Utility tools for manipulating common genomic data files, such as SAM/BAM, BED, WIG, VCF/gVCF and more.

  • sam2AbsCover convert a SAM/BAM file to customized tab-delimited coverage file with absolute location coordinates
  • sam2RelCover convert a SAM/BAM file to customized tab-delimited coverage file with relative position coordinates
  • sam2BinCover convert a SAM/BAM file to customized tab-delimited coverage file with binned (%) coordinates
  • sam2RegCount count reads from a SAM/BAM file in given regions from a BED file
  • sam2CoverSumm get simple read cover summary table from a SAM/BAM file
  • sam2Wig convert a SAM/BAM file to UCSC Wiggle file fixed format
  • bed2Wig convert a BED6 file to UCSC Wiggle file fixed format
  • bed2AbsCover convert a BED6 file to customized tab-delimited coverage file with absolute location coordinates
  • filterSamById filter a SAM/BAM file with a given ID list
  • classifySAM fast index-based classify of a SAM/BAM file given genomic annotations from GFF file(s)
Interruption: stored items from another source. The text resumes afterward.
(** A group of five digits at the head of a text is its first five
    characters. *)
Lemma head_group (m post : string) :
  Spec.five_decimal m = true ->
  Str.take 5 (m ++ post) = m
  /\ String.substring 5 (String.length (m ++ post) - 5) (m ++ post) = post
  /\ (5 <= String.length (m ++ post))%nat.
Proof.
  unfold Spec.five_decimal. intros H. apply andb_true_iff in H as [Hlen _].
  apply Nat.eqb_eq in Hlen.
  destruct m as [| a1 [| a2 [| a3 [| a4 [| a5 [| a6 m]]]]]]; try discriminate Hlen.
  cbv [String.append]. fold String.append.
  change (EmptyString ++ post) with post.
  unfold Str.take. cbn [String.substring String.length Nat.sub].
  split; [now destruct post |]. rewrite Nat.sub_0_r.
  split; [apply substring_all | lia].
Qed.

Lemma before_cons (prev_word : bool) (c : ascii) (pre : string) :
  Spec.no_word_before prev_word (String c pre) <-> Spec.no_word_before (Str.is_word c) pre.
Proof.
  unfold Spec.no_word_before. destruct pre as [| a pre]; [reflexivity |].
  change (Str.last_char (String c (String a pre)))
    with (Str.last_char (String a pre)).
  destruct (Str.last_char (String a pre)) eqn:Hlast; [reflexivity |].
  exfalso. clear - Hlast. revert a Hlast.
  induction pre as [| b pre IH]; intros a Hlast; [discriminate |].
  exact (IH b Hlast).
Qed.

Lemma after_boundary (post : string) :
  Spec.no_word_after post <-> Str.boundary_after post = true.
Proof.
  unfold Spec.no_word_after, Str.boundary_after. destruct post as [| c post]; [tauto |].
  destruct (Str.is_word c); cbn; split; congruence.
Qed.

(** The test that [search_train_from] makes at the head of a text says
    whether a group begins there. *)
Lemma here_spec (prev_word : bool) (s : string) :
  negb prev_word
  && (5 <=? String.length s)%nat
  && Str.all_decimal (Str.take 5 s)
  && Str.boundary_after (String.substring 5 (String.length s - 5) s) = true
  <-> exists m post,
        s = m ++ post /\ Spec.five_decimal m = true
        /\ Spec.no_word_before prev_word EmptyString /\ Spec.no_word_after post.
Proof.
  split.
  - intros H. apply andb_true_iff in H as [H Hafter].
    apply andb_true_iff in H as [H Hdigits].
    apply andb_true_iff in H as [Hprev Hlen].
    apply Nat.leb_le in Hlen. apply negb_true_iff in Hprev.
    exists (Str.take 5 s), (String.substring 5 (String.length s - 5) s).
    split; [symmetry; now apply take_drop |]. split; [| split].
    + unfold Spec.five_decimal. rewrite take_length by exact Hlen.
      now rewrite Hdigits.
    + exact Hprev.
    + now apply after_boundary.
  - intros (m & post & -> & Hfive & Hprev & Hafter).
    destruct (head_group m post Hfive) as (-> & -> & Hlen).
    apply after_boundary in Hafter. unfold Spec.no_word_before in Hprev. cbn in Hprev.
    unfold Spec.five_decimal in Hfive. apply andb_true_iff in Hfive as [_ Hdigits].
    apply Nat.leb_le in Hlen. now rewrite Hprev, Hlen, Hdigits, Hafter.
Qed.
Lemma inverse_merges a a' :
  bytes_ok a -> (u ← dec law a; if in_range (Z.opp <$> u) then Some (enc law (Z.opp <$> u)) else None) = Some a' ->
  merge law a a' = Ok (enc law (replicate (width law) 0)).
Proof.
  intros Ha. destruct (dec law a) as [v|] eqn:Hv; [|done]. cbn [mbind option_bind].
  destruct (in_range (Z.opp <$> v)) eqn:Hr; [|done]. intros [= <-].
  destruct (dec_Some a v Ha Hv) as (Hl & Hi & He). apply in_range_spec in Hr.
  apply ok_Some. rewrite merge_dec, Hv, dec_enc by (done || apply enc_ok || by rewrite length_fmap).
  cbn [mbind option_bind]. rewrite vadd_opp, Hl.
  by rewrite (proj2 (in_range_spec _)) by (apply Forall_replicate; rlia).
Qed.

Lemma in_range_opp v : i64s v -> in_range (Z.opp <$> v) = true <-> ~ i64_min ∈ v.
Proof.
  intros Hv. rewrite in_range_spec, list_elem_of_In. unfold i64s in *. rewrite Forall_fmap, !Forall_forall in *.
  split.
  - intros H Hin. specialize (H _ Hin). simpl in H. rlia.
  - intros H z Hz. specialize (Hv z Hz). simpl.
    assert (z <> i64_min) by (intros ->; done). rlia.
Qed.
Lemma checked_assoc lo hi a b c :
  (t ← checked lo hi (a + b); checked lo hi (t + c)) = None \/
  (t ← checked lo hi (b + c); checked lo hi (a + t)) = None \/
  (t ← checked lo hi (a + b); checked lo hi (t + c)) =
  (t ← checked lo hi (b + c); checked lo hi (a + t)).
Proof.
  destruct (checked lo hi (a + b)) as [ab|] eqn:E1; [|by left].
  destruct (checked lo hi (b + c)) as [bc|] eqn:E2; [|right; by left].
  apply checked_Some in E1 as [-> _], E2 as [-> _]. right; right. simpl. f_equal. lia.
Qed.

(** Two groupings of three counters agree when both stay in range. *)
Ltac counter_groupings lo hi a b c :=
  let H := fresh in
  pose proof (checked_assoc lo hi a b c) as H;
  destruct (checked lo hi (a + b)), (checked lo hi (b + c)); simpl in *; try tauto;
  destruct H as [H|[H|H]]; rewrite H; simpl; tauto.

(** The last-writer-wins register is the lexicographic maximum. *)
Definition lww_max (p q : Z * Z) : Z * Z :=
  if q.1 <? p.1 then p else if p.1 <? q.1 then q else (p.1, Z.max p.2 q.2).

Lemma lww_max_assoc p q r : lww_max (lww_max p q) r = lww_max p (lww_max q r).
Proof.
  destruct p as [s a], q as [t b], r as [u c]. unfold lww_max. cbn [fst snd].
  destruct (Z.ltb_spec t s), (Z.ltb_spec s t), (Z.ltb_spec u t), (Z.ltb_spec t u);
    try lia; cbn [fst snd];
    destruct (Z.ltb_spec u s), (Z.ltb_spec s u); try lia;
    repeat match goal with
    | |- context [?x <? ?y] => destruct (Z.ltb_spec x y); try lia
    end; f_equal; lia.
Qed.
(* ===== verification/ArrowZSets.v ===== *)
(** * Columnar Z-sets ([rockstream-ops/src/zset.rs])

    [ArrowZSet] pairs an Arrow record batch with one weight per row.  Arrow is
    an external library: [ArrowOps] is the part of its interface the operators
    call and [ArrowLaws] its documented behaviour; [IntArrow] is a concrete
    instance with 64-bit integer columns.  The meaning of a batch is its list of
    rows with their weights. *)
From stdpp Require Import base tactics list gmap numbers option fin_maps.
From Stdlib Require Import ZArith Lia ZifyBool.
From S2P Require Import Prelude Kernels Progress.
Local Open Scope Z_scope.

(* ------------------------------------------------------------------ *)
(** ** The Arrow interface *)

Class ArrowOps : Type := {
  Array : Type;
  Schema : Type;
  RecordBatch : Type;
  ArrowError : Type;
  Cell : Type;
  (** The logical values of an array. *)
  cells : Array -> list Cell;
  batch_num_rows : RecordBatch -> nat;
  batch_columns : RecordBatch -> list Array;
  batch_schema : RecordBatch -> Schema;
  num_fields : Schema -> nat;
  (** [new_empty_array] of each field's type. *)
  empty_columns : Schema -> list Array;
  (** [RecordBatch::try_new] *)
  batch_try_new : Schema -> list Array -> result ArrowError RecordBatch;
  (** [arrow::compute::filter] and [take] *)
  array_filter : Array -> list bool -> result ArrowError Array;
  array_take : Array -> list Z -> result ArrowError Array;
  (** [Int64Array::from] and [downcast_ref::<Int64Array>] with its values *)
  int64_array : list Z -> Array;
  as_int64 : Array -> option (list Z);
  (** A column conforms to the schema's field: type and nullability agree. *)
  conforms : Schema -> list Array -> Prop;
  (** All fields are 64-bit integers. *)
  int64_schema : Schema -> Prop
}.
(* ===== verification/Keys.v ===== *)
(** * Storage keys ([rockstream-storage/src/keys.rs])

    The byte layout of every shard-local and catalog key, the order-preserving
    value encodings, the key decoders and the prefix extractor of the join
    arrangements' Bloom filter. *)
From stdpp Require Import base tactics list numbers option.
From Stdlib Require Import ZArith Lia ZifyBool.
From S2P Require Import Prelude Kernels.
Local Open Scope Z_scope.

Inductive ShardPrefix : Type :=
| OpState | OpIndex | ViewOutput | ShuffleInbox | ShuffleOutbox | ShardMeta.

Definition as_byte (p : ShardPrefix) : Z :=
  match p with
  | OpState => 0x01 | OpIndex => 0x02 | ViewOutput => 0x03
  | ShuffleInbox => 0x04 | ShuffleOutbox => 0x05 | ShardMeta => 0x06
  end.

Definition MINMAX_DISCRIMINATOR : Z := 0x4D.
Definition DISTINCT_DISCRIMINATOR : bytes := [0x44; 0x53].
Definition WINDOW_DISCRIMINATOR : bytes := [0x57; 0x4E].
Definition TW_DISCRIMINATOR : bytes := [0x54; 0x57].
Definition WM_DISCRIMINATOR : bytes := [0x57; 0x4D].
Definition FORMAT_VERSION_DISCRIMINATOR : bytes := [0x46; 0x56].
Definition TK_DISCRIMINATOR : bytes := [0x54; 0x4B].
Definition RC_DISCRIMINATOR : bytes := [0x52; 0x43].
Definition FACTOR_PAYLOAD_DISCRIMINATOR : bytes := [0x46; 0x50].
Definition FACTOR_GOVERNOR_DISCRIMINATOR : bytes := [0x46; 0x47].

Inductive JoinSide : Type := Left | Right.

#[export] Instance JoinSide_eq_dec : EqDecision JoinSide.
Proof. solve_decision. Defined.

Definition disc_bytes (s : JoinSide) : bytes :=
  match s with Left => [0x4A; 0x4C] | Right => [0x4A; 0x52] end.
  • classifyVCF fast index-based classify of a VCF/gVCF variation file given genomic annotations from GFF file(s)
  • classifyBED fast index-based classify of a BED file given genomic annotations from GFF file(s)
  • filterWigFix filter UCSC Wiggle fixed format file(s) with given regions in BED file
  • filterWigVar filter UCSC Wiggle variable format file(s) with given regions in BED file
  • wigFix2RelCover convert UCSC Wiggle Fixed format file(s) to tax-delimited coverage file in given regions
  • wigVar2RelCover convert UCSC Wiggle Variable format file(s) to tax-delimited coverage file in given regions

Try run java -jar AlignerBoost.jar utils for details.